Dear, Whatever Your Name Is,
This letter is just to inform you that one of our tenants complained about the noises and blaring music coming from your apartment. I would like to remind you that we all have to live in this building together. I am certain that you do not intend to impinge on the comfort of those you live around, in this community, and appreciate your help in rectifying the matter.
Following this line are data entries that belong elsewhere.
Lemma repo_init_gitdir p w r w' :
  repo_init false p w = (Ok r, w') -> w_fs w' !! (resolve (w_cwd w) p ++ [".git"]) = Some NDir.
Proof.
  unfold repo_init. cbv zeta.
  destruct (key_of _ p) as [k|] eqn:Hk; [|discriminate].
  apply key_of_log in Hk as [_ ->].
  destruct (mkdirs_all _ _) as [fs'|] eqn:Hm; [|discriminate].
  intros Heq. injection Heq as _ <-. simpl.
  eapply (mkdirs_all_in _ _ _ _ _ Hm); [left; reflexivity|].
  apply in_mk_nil_pre. split; [by destruct (resolve _ _)|].
  exists ["objects"; "info"]. by rewrite <- app_assoc.
Qed.

Lemma repo_init_frame bare p w r w' q :
  repo_init bare p w = (Ok r, w') ->
  ~ q `prefix_of` resolve (w_cwd w) p -> ~ resolve (w_cwd w) p `prefix_of` q ->
  w_fs w' !! q = w_fs w !! q.
Proof.
  unfold repo_init. cbv zeta.
  destruct (key_of _ p) as [k|] eqn:Hk; [|discriminate].
  apply key_of_log in Hk as [_ ->].
  destruct (mkdirs_all _ _) as [fs'|] eqn:Hm; [|discriminate].
  intros Heq H1 H2. injection Heq as _ <-. simpl.
  set (kp := resolve (w_cwd w) p) in *.
  assert (Hne : forall gitdir sub, kp `prefix_of` gitdir -> ~ in_mk [] (gitdir ++ sub) q).
  { intros gitdir sub Hg Hin. apply in_mk_nil_pre in Hin as [_ Hp].
    assert (Hk : kp `prefix_of` gitdir ++ sub) by (by apply prefix_app_r).
    destruct (prefix_weak_total _ _ _ Hp Hk); tauto. }
  apply (mkdirs_all_frame _ _ _ _ Hm). unfold git_layout. simpl.
  repeat apply Forall_cons_2; try apply Forall_nil_2;
    apply Hne; (destruct bare; [done|by apply prefix_app_r]).
Qed.

Lemma clone_alternates_frame src dst bare w r w' q :
  clone_alternates src dst bare w = (Ok r, w') ->
  ~ q `prefix_of` resolve (w_cwd w) dst -> ~ resolve (w_cwd w) dst `prefix_of` q ->
  w_fs w' !! q = w_fs w !! q.
Proof.
  intros H H1 H2. unfold clone_alternates in H. cbv zeta in H.
  stepn H a1 w1 Hm. apply context_Ok in Hm.
  assert (Hi : repo_init bare dst w = (Ok a1, w1)) by (destruct bare; exact Hm). clear Hm.
  pose proof (repo_init_frame _ _ _ _ _ q Hi H1 H2) as Hq.
  apply repo_init_Ok in Hi as (-> & Hd & Hc1 & _).
  stepn H a2 w2 Hm. apply context_Ok in Hm. unfold ret in H. injection H as _ <-.
  change (path_join (path_join (path_join (if bare then dst else path_join dst ".git") "objects") "info")
            "alternates") with (alternates_path dst bare) in Hm.
  apply fs_write_Ok in Hm as (_ & _ & _ & ->).
  rewrite lookup_insert_ne; [by rewrite Hq|].
  rewrite resolve_alternates, Hc1 by done. intros Heq. apply H2. rewrite <- Heq.
  by apply prefix_app_r.
Qed.

Lemma clone_alternates_gitdir src dst w r w' :
  clone_alternates src dst false w = (Ok r, w') ->
  w_fs w' !! (resolve (w_cwd w) dst ++ [".git"]) = Some NDir.
Proof.
  intros H. unfold clone_alternates in H. cbv zeta in H.
  stepn H a1 w1 Hm. apply context_Ok in Hm. unfold init in Hm.
  pose proof (repo_init_gitdir _ _ _ _ Hm) as Hg.
  apply repo_init_Ok in Hm as (-> & Hd & Hc1 & _).
  stepn H a2 w2 Hm. apply context_Ok in Hm. unfold ret in H. injection H as _ <-.
  change (path_join (path_join (path_join (path_join dst ".git") "objects") "info")
            "alternates") with (alternates_path dst false) in Hm.
  apply fs_write_Ok in Hm as (_ & _ & _ & ->).
  rewrite lookup_insert_ne; [done|].
  rewrite resolve_alternates, Hc1 by done. intros Heq.
  apply app_inv_head in Heq. discriminate.
Qed.

Lemma modify_repo_fs repo f w r w' : modify_repo repo f w = (r, w') -> w_fs w' = w_fs w.
Proof. unfold modify_repo. repeat case_match; intros Heq; injection Heq as _ <-; done. Qed.

(** After a successful [clone_repo] into a path [path] that neither
    contains nor lies inside the ref mirror's [refs/heads], in a
    well-formed file tree, with a working directory made of plain path
    components and a remote name that is one path component: the ref
    mirror's [refs/heads] was a directory of files, and the new work
    tree's [path/.git/refs/remotes/<remote>] holds exactly the entries the
    mirror's [refs/heads] had before the call, with nothing deeper. *)
Theorem clone_repo_remote_refs E self rc project branch path w w' :
  wf_fs (w_fs w) -> Forall (fun c => valid_comp c = true) (w_cwd w) ->
  valid_comp (rc_name rc) = true ->
  let kp := resolve (w_cwd w) path in
  let km := resolve (w_cwd w) (refs_mirror self (rc_name rc) project) ++ ["refs"; "heads"] in
  ~ kp `prefix_of` km -> ~ km `prefix_of` kp ->
  clone_repo E self rc project branch path w = (Ok tt, w') ->
  let kd := kp ++ [".git"; "refs"; "remotes"; rc_name rc] in
  lookup_node (w_fs w) km = Some NDir /\
  (forall n v, w_fs w !! (km ++ [n]) = Some v -> exists c, v = NFile c) /\
  (forall n, w_fs w' !! (kd ++ [n]) = w_fs w !! (km ++ [n])) /\
  (forall n r, r <> [] -> w_fs w' !! (kd ++ [n] ++ r) = None).
Proof.
  intros Hwf Hcwd Hv kp km Hpm Hmp H kd.
  unfold clone_repo in H.
  stepn H a1 w1 Hm.
  pose proof (clone_alternates_wf _ _ _ _ _ _ Hm Hwf Hcwd) as Hwf1.
  pose proof (clone_alternates_gitdir _ _ _ _ _ Hm) as Hg1.
  pose proof (fun q => clone_alternates_frame _ _ _ _ _ _ q Hm) as Hfr1.
  apply clone_alternates_Ok in Hm as (-> & Hp & Hc1 & _).
  stepn H a2 w2 Hm. apply context_Ok in Hm.
  pose proof (keeps_cwd_remote_create path (rc_name rc) (refs_mirror self (rc_name rc) project) w1) as Hc2.
  rewrite Hm in Hc2. simpl in Hc2. unfold remote_create in Hm. apply modify_repo_fs in Hm as Hf2.
  simpl in Hf2. clear Hm.
  stepn H a3 w3 Hm. apply context_Ok in Hm.
  pose proof (keeps_cwd_remote_set_pushurl path (rc_name rc) (rc_url rc +:+ project) w2) as Hc3.
  rewrite Hm in Hc3. simpl in Hc3. unfold remote_set_pushurl in Hm. apply modify_repo_fs in Hm as Hf3.
  simpl in Hf3. clear Hm.
  stepn H a4 w4 Hm. destruct a4.
  assert (Hcw3 : w_cwd w3 = w_cwd w) by congruence.
  assert (Hfw3 : w_fs w3 = w_fs w1) by congruence.
  pose proof (update_remote_refs_Ok self rc project path w3 w4) as U.
  rewrite Hcw3, Hfw3 in U. specialize (U Hwf1 Hp Hv Hpm Hmp Hm). cbv zeta in U.
  rewrite bool_decide_eq_true_2 in U
    by (rewrite lookup_node_cons by (by destruct (resolve _ _)); rewrite Hg1; by eexists).
  destruct U as (_ & _ & Hdir & Hfiles & Hent & Hdeep & _ & _). clear Hm.
  stepn H c w5 Hm. unfold parse_revision in Hm. injection Hm as _ <-.
  stepn H a6 w6 Hm. apply context_Ok in Hm. unfold checkout_tree in Hm.
  apply modify_repo_fs in Hm as Hf6. simpl in Hf6. clear Hm.
  stepn H a7 w7 Hm. apply context_Ok in Hm. unfold set_head_detached in Hm.
  apply modify_repo_fs in Hm as Hf7. simpl in Hf7. clear Hm.
  unfold ret in H. injection H as <-.
  assert (Hkm : km <> []) by (intros Hk; apply Hmp; rewrite Hk; apply prefix_nil).
  assert (Hent1 : forall n, w_fs w1 !! (km ++ [n]) = w_fs w !! (km ++ [n])).
  { intros n. apply Hfr1.
    - intros Hq. apply Hmp. etrans; [|exact Hq]. by exists [n].
    - intros Hq. apply prefix_snoc_inv in Hq as [Hq| Hq]; [done|].
      apply Hmp. exists [n]. exact Hq. }
  split_and!.
  - rewrite lookup_node_cons in Hdir |- * by done. rewrite <- Hdir. symmetry. by apply Hfr1.
  - intros n v Hn. apply (Hfiles n v). by rewrite Hent1.
  - intros n. rewrite Hf7, Hf6. simpl. rewrite <- Hent1. specialize (Hent n).
    unfold kd, km. rewrite <- !app_assoc in Hent. rewrite <- !app_assoc. exact Hent.
  - intros n r Hr. rewrite Hf7, Hf6. simpl. specialize (Hdeep n r Hr).
    unfold kd. rewrite <- !app_assoc in Hdeep. rewrite <- !app_assoc. exact Hdeep.
Qed.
This letter should also serve as your introduction to your neighbors, whom you do not know, but who no longer like you anyway. They’d love it if you would fuck off, then, and be as invisible as possible.
Landlord.

When you live in New York, you are witness to innumerable examples of open-hearted generosity. Smiles on the street, people stopping to give directions, huge biker dudes stopping to help a woman carry her stroller down the escalator. You will have long, personal conversations with the family sitting at the table to your right, sharing ditties and experiences and thoughts. You just won’t, at least in my experience, know jack about the people you are on top of, below, surrounded by, and, to all effects, live with.